§ **What to produce**
From the data that follows, copy every line holding the string "transitivity".

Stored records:
▶
Lemma active_looked_up tid : always looked_up (get_active_account tid).
Proof.
  unfold get_active_account. apply always_bind; [apply always_attempt, always_query, looked_up_frame|].
  intros [[x|]|e]; [done| |done]. apply always_bind.
  { apply always_catch; [apply always_query, looked_up_frame|done]. }
  intros [|x l]; [done|]. apply always_bind; [apply always_uuid4, looked_up_frame|]. intros u.
  apply always_bind; [|done]. unfold session_or. apply always_catch; [|done]. apply always_session.
  - intros w w' Ho Hq Hd. by apply looked_up_frame.
  - intros w w' a Ho _ H. destruct (point_session _ _ _ _ _) as [d|] eqn:E; [|done]. injection H as _ H.
    apply point_looked_up in E as (?&?&?). unfold looked_up. rewrite <-H. done.
Qed.

Lemma run_query_cases {A} (q : Db -> A) w :
  exists w', db w' = db w /\ out w' = out w /\
    (run (query q) w = (Ok (q (db w)), w') \/ exists e, run (query q) w = (Err e, w')).
Proof. destruct (run_query q w) as (w' & ? & ? & _ & ?). by exists w'. Qed.

Lemma run_active_held tid w a w1 :
  run (get_active_account tid) w = (Ok (Some a), w1) ->
  a ∈ accounts (db w) /\ holds (str_int tid) (db w) a = true.
Proof.
  unfold get_active_account. rewrite run_bind, run_attempt.
  destruct (run_query_cases (pointed_account (str_int tid)) w) as (v & Hd & _ & [-> | [e ->]]); [|done].
  cbv beta iota. destruct (pointed_account _ (db w)) as [x|] eqn:E.
  { intros [= -> _]. by apply pointed_held in E as (? & ? & _). }
  unfold list_by_telegram_user_id. rewrite run_bind, run_catch.
  destruct (run_query_cases (accounts_held (str_int tid)) v) as (v' & Hd' & _ & [-> | [e ->]]); [|done].
  rewrite Hd. destruct (accounts_held (str_int tid) (db w)) as [|x l] eqn:El; [done|].
  rewrite run_bind. unfold uuid4. rewrite run_act. destruct (uuids v'); cbv beta iota; rewrite run_bind;
    (match goal with |- context [run (session_or ?a ?f) ?v] => destruct (run (session_or a f) v) as [[[]|e] v2] end);
    try done; intros [= -> _]; apply elem_of_held; rewrite El; left.
Qed.
Lemma request_tame {B A} (body : option B) (route : B -> prog A) :
  (forall b, tame I G (route b)) -> tame I G (request body route).
Proof.
  intros Hr. unfold request.
  assert (tame I G (attempt (do! ensure_api_key (Some bot_BROKER_API_KEY) in
            match body with Some b => route b | None => Raise ValidationError end))) as Hs.
  { apply tame_attempt, tame_bind; [apply _|done| |intros _; destruct body; [done|by apply tame_raise, _]].
    unfold ensure_api_key. repeat case_match; first [apply tame_ret, _|apply tame_raise, _]. }
  apply tame_bind; [apply _|done|apply with_bot_tame|]. intros [| |].
  - apply tame_bind; [apply _|done|done|]. intros. apply tame_ret, _.
  - apply tame_ret, _.
  - apply tame_bind; [apply _|done|done|]. intros. apply tame_ret, _.
Qed.

Lemma call_tame {B A} (body : option B) (route : B -> prog A) :
  (forall b, tame I G (route b)) -> tame I G (call body route).
Proof.
  intros Hr. apply tame_bind; [apply _|done|by apply request_tame|]. intros. apply tame_ret, _.
Qed.

(** A trade named by one segment of the path is asked for at its own route. *)
Lemma trade_request_tame {A} id path (route : uuid -> prog A) elsewhere :
  one_segment id = true -> (forall b, tame I G (route b)) -> tame I G (trade_request id path route elsewhere).
Proof.
  intros Hs Hr. unfold trade_request. rewrite Hs. destruct (negb _); [by apply tame_raise, _|by apply call_tame].
Qed.
End generic.

(** Follows a handler down to its requests. *)
Ltac head t := lazymatch t with ?f _ => head f | _ => t end.

Ltac handler_step kept routes :=
  first
    [ apply tame_ret; apply _ | apply tame_raise; apply _
    | apply with_bot_tame
    | apply trade_request_tame; [exact kept|solve [eauto]|intros ?; routes]
    | apply call_tame; [exact kept|intros ?; routes]
    | apply request_tame; [exact kept|intros ?; routes]
    | apply tame_bind; [apply _|exact kept| |intros ?]
    | case_match
    | progress cbv zeta beta
    | match goal with |- tame _ _ ?p => let h := head p in unfold h end ].

Ltac handler kept routes := repeat handler_step kept routes.

Section one_user.
Context (u : Update).
Abbreviation user := (str_int (up_user u)).

Abbreviation linking_only := (tame (fun _ => True) (user_step user (fun _ => False) true)).
Abbreviation on_own := (fun may => tame (mine user may) (user_step user may false)).

Lemma anything_kept : stable (user_step user (fun _ => False) true) (fun _ => True).
Proof. done. Qed.

Ltac linking_routes := apply tame_always; [apply _|]; eauto using user_link, user_get_account.

Ltac own_routes :=
  first
    [ apply user_flat | apply user_prevent | apply user_set_cap | apply user_exit
    | apply tame_always; [apply _|];
      eauto using user_get_account, user_list_accounts, user_switch, user_unlink, user_cards, user_cards_all, user_trades,
        user_positions, user_trade, user_get_cap, user_timezone ].

(** An update that may carry an invite code: a deep link, or a text sent after
    [/link]. *)
Definition presents_code (state : option BotFsm) : bool :=
  match up_event u with
  | MsgCommand c args => String.eqb c "start" && negb (is_empty args)
  | MsgText _ => bool_decide (state = Some LinkAccount_waiting_for_token)
  | _ => false
  end.

(** Unless it is a card's button whose third part, which is taken for the trade's id,
    is no segment of a path. *)
Definition plain_card : bool :=
  match trade_card_router u, up_event u with
  | Some _, Callback data => match trade_id_of data with Some id => one_segment id | None => true end
  | _, _ => true
  end.

Section own.
Context (may : uuid -> Prop).

Lemma own_start_tame state h : start_router u = Some h -> presents_code state = false -> on_own may h.
Proof.
  unfold start_router, presents_code. destruct (up_event u) as [c args| | |]; [|done..]. destruct (String.eqb c "start"); [|done].
  destruct (is_empty args); [|done]. intros [= <-] _. handler (mine_kept user may) own_routes.
Qed.

Lemma own_link_tame state h : link_router u state = Some h -> presents_code state = false -> on_own may h.
Proof.
  unfold link_router, no_text, presents_code. destruct (up_event u) as [c args|text| |data];
    [destruct (String.eqb c "link"); [|done]|..|done]; repeat case_match; intros [= <-] ?; subst; try done;
    handler (mine_kept user may) own_routes.
Qed.
End own.

(** An update with a code gives access; it acts on no account. *)
Lemma start_tame h : start_router u = Some h -> linking_only h.
Proof.
  unfold start_router. destruct (up_event u) as [c args| | |]; [|done..]. destruct (String.eqb c "start"); [|done].
  intros [= <-]. handler anything_kept linking_routes.
Qed.

Lemma linking_middleware : linking_only (menu_middleware u).
Proof. handler anything_kept linking_routes. Qed.

Lemma link_tame state h : link_router u state = Some h -> linking_only h.
Proof.
  unfold link_router, no_text. destruct (up_event u) as [c args|text| |data]; [destruct (String.eqb c "link"); [|done]|..|done];
    repeat case_match; intros [= <-]; handler anything_kept linking_routes.
Qed.

Section own.
Context (may : uuid -> Prop).

Lemma card_tame h : plain_card = true -> trade_card_router u = Some h -> on_own may h.
Proof.
  intros Hp Hr. unfold plain_card in Hp. rewrite Hr in Hp. revert Hr.
  unfold trade_card_router. destruct (up_event u) as [| | |data]; [done..|].
  assert (forall id, trade_id_of data = Some id -> one_segment id = true) as Hseg by (intros id E; by rewrite E in Hp).
  clear Hp. repeat case_match; intros [= <-]; handler (mine_kept user may) own_routes.
Qed.

Lemma auth_tame account (h : LinkedAccountResponse -> prog unit) :
  (forall a, on_own may (h a)) -> on_own may (with_account u account h).
Proof.
  intros Hh. unfold with_account. apply tame_bind; [apply _|apply mine_kept| |].
  - destruct account; handler (mine_kept user may) own_routes.
  - intros [a|]; [apply Hh|]. handler (mine_kept user may) own_routes.
Qed.

Lemma trades_tame h a : trades_router u = Some h -> on_own may (h a).
Proof.
  unfold trades_router. destruct (up_event u) as [c args|text| |data]; try done; case_match; try done; intros [= <-];
    handler (mine_kept user may) own_routes.
Qed.

Lemma help_tame h a : help_router u = Some h -> on_own may (h a).
Proof.
  unfold help_router. destruct (up_event u) as [c args|text| |data]; try done; case_match; try done; intros [= <-];
    handler (mine_kept user may) own_routes.
Qed.

Lemma commands_tame state h a : commands_router u state = Some h -> on_own may (h a).
Proof.
  unfold commands_router. destruct (up_event u) as [c args|text| |data]; repeat case_match; try done; intros [= <-];
    handler (mine_kept user may) own_routes.
Qed.

Lemma account_tame h a : account_router u = Some h -> on_own may (h a).
Proof.
  unfold account_router. destruct (up_event u) as [c args|text| |data]; repeat case_match; try done; intros [= <-];
    handler (mine_kept user may) own_routes.
Qed.

Lemma middleware_tame : on_own may (menu_middleware u).
Proof. handler (mine_kept user may) own_routes. Qed.
End own.

(** An update of a user who is no administrator, whatever router takes it. *)
Lemma route_tame may state account h w :
  is_admin (up_user u) = false -> plain_card = true -> route_update u state account = Some h -> mine user may w ->
  user_step user may (presents_code state) w (run h w).2.
Proof.
  intros Ha Hpc Hr Hw. assert (forall p : prog unit, on_own may p -> user_step user may (presents_code state) w (run p w).2) as Hown.
  { intros p Hp. eapply user_step_mono; [| |by apply Hp]; done. }
  assert (forall p : prog unit, linking_only p -> presents_code state = true ->
            user_step user may (presents_code state) w (run p w).2) as Hlink.
  { intros p Hp E. eapply user_step_mono; [| |by apply Hp]; [done|]. rewrite E. done. }
  unfold route_update, admin_router in Hr. rewrite Ha in Hr. cbn [or_next] in Hr.
  destruct (start_router u) eqn:E; cbn [or_next] in Hr.
  { injection Hr as <-. destruct (presents_code state) eqn:Ep; [apply Hlink; [by apply start_tame|done]|].
    apply Hown. by eapply own_start_tame. }
  clear E. destruct (help_router u) eqn:E; cbn [or_next] in Hr.
  { injection Hr as <-. apply Hown, auth_tame. intros. by eapply help_tame. }
  clear E. destruct (link_router u state) eqn:E; cbn [or_next] in Hr.
  { injection Hr as <-. destruct (presents_code state) eqn:Ep; [apply Hlink; [by eapply link_tame|done]|].
    apply Hown. by eapply own_link_tame. }
  clear E. destruct (trade_card_router u) eqn:E; cbn [or_next] in Hr.
  { injection Hr as <-. apply Hown. by apply card_tame. }
  clear E. destruct (trades_router u) eqn:E; cbn [or_next] in Hr.
  { injection Hr as <-. apply Hown, auth_tame. intros. by eapply trades_tame. }
  clear E. destruct (commands_router u state) eqn:E; cbn [or_next] in Hr.
  { injection Hr as <-. apply Hown, auth_tame. intros. by eapply commands_tame. }
  clear E. destruct (account_router u) eqn:E; [|done].
  injection Hr as <-. apply Hown, auth_tame. intros. by eapply account_tame.
Qed.
End one_user.

(** The accounts [user] is linked to. *)
Definition held_by (user : string) (d : Db) (id : uuid) : Prop :=
  exists a, a ∈ accounts d /\ ac_id a = id /\ holds user d a = true.

(** C16. A user acts on the user's own accounts only.  Whatever an update of a user
    who is no administrator says or taps — an administrator's command, a forged
    button, another user's trade id — as long as a tapped card's id stays one segment of the path it is
    put into (one that does not can reach any route of the broker), and whatever the database, NATS, the HTTP
    requests and Telegram do: no broker setting, signal, cycle, trade, card or secret
    changes (but a secret's time of last use), other users' links and sessions
    stay; an account's settings change only if the user held it; links of the user
    appear only where the update carries an invite code; and everything sent to NATS
    is a directive or a settings push addressed to the worker of an account the
    user held. *)
Theorem user_acts_on_own_accounts u w r w' :
  is_admin (up_user u) = false -> plain_card u = true -> run (handle_update u) w = (r, w') ->
  let user := str_int (up_user u) in
  user_step user (held_by user (db w)) (presents_code u (fs_state (context_of u (bot w)))) w w'.
Proof.
  intros Ha Hpc. cbv zeta. set (user := str_int (up_user u)). set (may := held_by user (db w)). intros H.
  assert (mine user may w) as Hw by (intros a Hin Hh; by exists a).
  unfold handle_update in H. rewrite run_bind in H. unfold get_state, with_bot in H. rewrite run_act in H. cbv beta iota in H.
  set (state := fs_state (context_of u (bot w))) in *. set (w1 := set_bot _ w) in H.
  assert (mine user may w1) as Hw1 by exact Hw.
  transitivity w1; [by apply user_same|]. rewrite run_bind in H. pose proof (middleware_tame u may w1 Hw1) as Hm.
  destruct (run (menu_middleware u) w1) as [[account|e] w2]; cbn in Hm.
  - assert (mine user may w2) as Hw2 by (by eapply mine_kept).
    transitivity w2; [by eapply user_step_mono; [| |exact Hm]|].
    destruct (route_update u state account) as [h|] eqn:E; [|cbn in H; injection H as <- <-; reflexivity].
    pose proof (route_tame u may state account h w2 Ha Hpc E Hw2) as Hs. rewrite H in Hs. exact Hs.
  - injection H as <- <-. by eapply user_step_mono; [| |exact Hm].
Qed.
End through_bot.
◀
§ **Solution for this task**
  transitivity w1; [by apply user_same|]. rewrite run_bind in H. pose proof (middleware_tame u may w1 Hw1) as Hm.
    transitivity w2; [by eapply user_step_mono; [| |exact Hm]|].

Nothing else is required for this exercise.